Data for processing:

(* ===== verification/KvSpawn.v ===== *)
(** * KvSpawn: the clients of a test at work (src/src/kvtest1/kvtest.go: SpawnClientsAndWait, runClient)

    SpawnClientsAndWait starts one goroutine per client and sleeps; then it sends one token per client
    over one channel, and then receives each client's result.  A client makes a clerk, works until it
    gets a token, sends its result and deletes its clerk.  The goroutines are one step relation over any
    clerk maker (the class of Makers) and any client loop; KvTest's clients are the loops.  KvTest's
    own relation, in which clients stop at any time, covers every run of this one. *)
From S2P Require Import Prelude LabRpc KvSrv Tester KvTest Servers Makers.
Import Rpc.
Local Open Scope Z_scope.
Local Open Scope go_scope.

Module KvSpawn.
Import KvTest Makers.

(** ** A client's loop *)

(** What SpawnClientsAndWait is given: [new me] is the client before its first iteration; [polls] says that it is
    at its [select]; [top None] is that it takes the token, [top (Some r)] the default; [attempt] is an attempt
    of a call of its clerk; [result] is what it returned. *)
Class ClientLoop (S C : Type) := {
  new : Z -> C;
  polls : C -> bool;
  top : option Z -> C -> res C;
  attempt : LabRpc.delivery -> C -> S -> S * res C;
  result : C -> option ClntRes;
}.

(** It begins at its [select], and a token ends it. *)
Class ClientLoopLaws (S C : Type) `{L : ClientLoop S C} := {
  law_new me : polls (new me) = true;
  law_token c : polls c = true -> exists c' v, top None c = Ret c' /\ result c' = Some v;
}.

#[export] Instance put_loop {S} `{!KVService S} (randomkeys : bool) (ka : list string) : ClientLoop S pclient := {
  new := new_pclient ka;
  polls := fun c => match p_pc c with PTop => true | _ => false end;
  top := put_top randomkeys ka;
  attempt := put_attempt;
  result := put_result;
}.
#[export] Instance append_loop {S} `{!KVService S} : ClientLoop S aclient := {
  new := new_aclient;
  polls := fun c => match a_pc c with ATop => true | _ => false end;
  top := append_top;
  attempt := append_attempt;
  result := append_result;
}.

#[export] Program Instance put_loop_laws {S} `{!KVService S} (randomkeys : bool) (ka : list string) :
  ClientLoopLaws S pclient (L := put_loop randomkeys ka).
Next Obligation. done. Qed.
Next Obligation. intros S KS rk ka c. cbn. unfold put_top. destruct (p_pc c) eqn:E; try done. intros _. by eexists _, _. Qed.
#[export] Program Instance append_loop_laws {S} `{!KVService S} : ClientLoopLaws S aclient (L := append_loop).
Next Obligation. done. Qed.
Next Obligation. intros S KS c. cbn. unfold append_top. destruct (a_pc c) eqn:E; try done. intros _. by eexists _, _. Qed.

(** ** The goroutines *)

(** A client: about to make its clerk; at work; at the send of its result; about to delete its clerk;
    returned; gone, because a check of its failed (FailNow ends the goroutine that calls it). *)
Inductive pc (Ck C : Type) :=
| CMake
| CRun (k : IKVClerk Ck) (c : C)
| CSend (k : IKVClerk Ck) (c : C)
| CDelete (k : IKVClerk Ck) (c : C)
| CEnd (k : IKVClerk Ck) (c : C)
| CGone (k : IKVClerk Ck) (e : panic).
Arguments CMake {Ck C}.
Arguments CRun {Ck C} _ _.
Arguments CSend {Ck C} _ _.
Arguments CDelete {Ck C} _ _.
Arguments CEnd {Ck C} _ _.
Arguments CGone {Ck C} _ _.

(** SpawnClientsAndWait: asleep; about to send token [i]; about to receive the result of client [i], with those
    before; returned. *)
Inductive main_pc :=
| MSleep
| MSignal (i : nat)
| MCollect (i : nat) (rs : list ClntRes)
| MReturned (rs : list ClntRes).

Record state (W S Ck C : Type) := MkState { host : W; server : S; main : main_pc; clients : list (pc Ck C) }.
Arguments MkState {W S Ck C} _ _ _ _.
Arguments host {W S Ck C} _.
Arguments server {W S Ck C} _.
Arguments main {W S Ck C} _.
Arguments clients {W S Ck C} _.

Definition run {Ck C} (k : IKVClerk Ck) (rc : res C) : pc Ck C :=
  match rc with Ret c => CRun k c | Panic e => CGone k e end.

Section spawn.
Context {S C W P Ck : Type} `{ML : ClerkMakerLaws W P Ck} `{LL : ClientLoopLaws S C}.
Context (nclnt : nat) (allowed : LabRpc.delivery -> Prop).
Implicit Types (h : W) (s : S) (c : C) (k : IKVClerk Ck) (cs : list (pc Ck C)) (st : state W S Ck C).

Inductive step : state W S Ck C -> state W S Ck C -> Prop :=
(* runClient *)
| s_make h h' s m cs i ps k :
    cs !! i = Some CMake -> fresh_for ps h -> MakeClerk ps h = Ret (h', k) ->
    step (MkState h s m cs) (MkState h' s m (<[i := CRun k (new (Z.of_nat i))]> cs))
| s_iterate h s m cs i k c r :
    cs !! i = Some (CRun k c) -> polls c = true ->
    step (MkState h s m cs) (MkState h s m (<[i := run k (top (Some r) c)]> cs))
| s_attempt h s m cs i k c dl s' rc :
    cs !! i = Some (CRun k c) -> polls c = false -> allowed dl -> attempt dl c s = (s', rc) ->
    step (MkState h s m cs) (MkState h s' m (<[i := run k rc]> cs))
| s_calls h h' s m cs :
    calls h h' -> step (MkState h s m cs) (MkState h' s m cs)
| s_delete h h' s m cs i k c :
    cs !! i = Some (CDelete k c) -> DeleteClerk k h = Ret h' ->
    step (MkState h s m cs) (MkState h' s m (<[i := CEnd k c]> cs))
(* SpawnClientsAndWait *)
| s_wake h s cs :
    step (MkState h s MSleep cs) (MkState h s (MSignal 0) cs)
| s_token h s cs i j k c c' :
    (i < nclnt)%nat -> cs !! j = Some (CRun k c) -> polls c = true -> top None c = Ret c' ->
    step (MkState h s (MSignal i) cs) (MkState h s (MSignal (i + 1)) (<[j := CSend k c']> cs))
| s_signalled h s cs :
    step (MkState h s (MSignal nclnt) cs) (MkState h s (MCollect 0 []) cs)
| s_collect h s cs i rs k c v :
    (i < nclnt)%nat -> cs !! i = Some (CSend k c) -> result c = Some v ->
    step (MkState h s (MCollect i rs) cs) (MkState h s (MCollect (i + 1) (rs ++ [v])) (<[i := CDelete k c]> cs))
| s_return h s cs rs :
    step (MkState h s (MCollect nclnt rs) cs) (MkState h s (MReturned rs) cs).

Definition initial st : Prop :=
  host_ok (host st) /\ main st = MSleep /\ clients st = replicate nclnt CMake.

(** ** The invariant *)

(** It has a token. *)
Definition told (p : pc Ck C) : Z := match p with CSend _ _ | CDelete _ _ | CEnd _ _ => 1 | _ => 0 end.
Definition clerk_of (p : pc Ck C) : option (IKVClerk Ck) :=
  match p with CMake => None | CRun k _ | CSend k _ | CDelete k _ | CEnd k _ | CGone k _ => Some k end.

(** Before the results are received. *)
Definition early (p : pc Ck C) : Prop :=
  match p with CSend _ c => is_Some (result c) | CDelete _ _ | CEnd _ _ => False | _ => True end.
(** Client [j], when [i] results are received. *)
Definition late (i j : nat) (rs : list ClntRes) (p : pc Ck C) : Prop :=
  exists k c v, result c = Some v /\
    if decide (j < i)%nat then (p = CDelete k c \/ p = CEnd k c) /\ rs !! j = Some v else p = CSend k c.

Definition main_ok (m : main_pc) cs : Prop :=
  match m with
  | MSleep => zsum told cs = 0 /\ Forall early cs
  | MSignal i => (i <= nclnt)%nat /\ zsum told cs = Z.of_nat i /\ Forall early cs
  | MCollect i rs => (i <= nclnt)%nat /\ length rs = i /\ forall j p, cs !! j = Some p -> late i j rs p
  | MReturned rs => length rs = nclnt /\ forall j p, cs !! j = Some p -> late nclnt j rs p
  end.

Lemma told_run k rc : told (run k rc) = 0.
Proof. by destruct rc. Qed.
Lemma early_run k rc : early (run k rc).
Proof. by destruct rc. Qed.

(** A client goes on, and has no token before or after. *)
Lemma main_ok_same m cs i p p' :
  cs !! i = Some p -> told p = 0 -> told p' = 0 -> early p' -> main_ok m cs -> main_ok m (<[i := p']> cs).
Proof.
  intros Hi H0 H1 He. pose proof (zsum_insert told cs i p p' Hi) as Hz.
  assert (forall n rs, (forall j q, cs !! j = Some q -> late n j rs q) -> False) as Hno.
  { intros n rs Hl. destruct (Hl i p Hi) as (k & c & v & _ & Hp). case_decide; [destruct Hp as [[-> | ->] _]|subst p]; done. }
  destruct m as [|j|j rs|rs]; cbn [main_ok].
  - intros [Hs Hf]. split; [lia|by apply Forall_insert].
  - intros (Hj & Hs & Hf). split_and!; [done|lia|by apply Forall_insert].
  - intros (_ & _ & Hl). destruct (Hno _ _ Hl).
  - intros (_ & Hl). destruct (Hno _ _ Hl).
Qed.

Lemma all_told cs : zsum told cs = Z.of_nat (length cs) -> forall j p, cs !! j = Some p -> told p = 1.
Proof.
  induction cs as [|q cs IH]; intros Hs j p Hj; [done|]. rewrite zsum_cons in Hs. cbn [length] in Hs.
  assert (zsum told cs <= Z.of_nat (length cs)) as Hle.
  { clear. induction cs as [|q cs IH]; [done|]. rewrite zsum_cons. cbn [length]. assert (told q <= 1) by by destruct q. lia. }
  assert (told q <= 1) by by destruct q. destruct j as [|j]; cbn in Hj; [injection Hj as <-; lia|]. eapply IH; [lia|done].
Qed.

Task instructions: What you return must be the lines above that run from the line with "s_signalled h s" to the line with "s_return h s", inclusive, each copied exactly.

The answer:
| s_signalled h s cs :
    step (MkState h s (MSignal nclnt) cs) (MkState h s (MCollect 0 []) cs)
| s_collect h s cs i rs k c v :
    (i < nclnt)%nat -> cs !! i = Some (CSend k c) -> result c = Some v ->
    step (MkState h s (MCollect i rs) cs) (MkState h s (MCollect (i + 1) (rs ++ [v])) (<[i := CDelete k c]> cs))
| s_return h s cs rs :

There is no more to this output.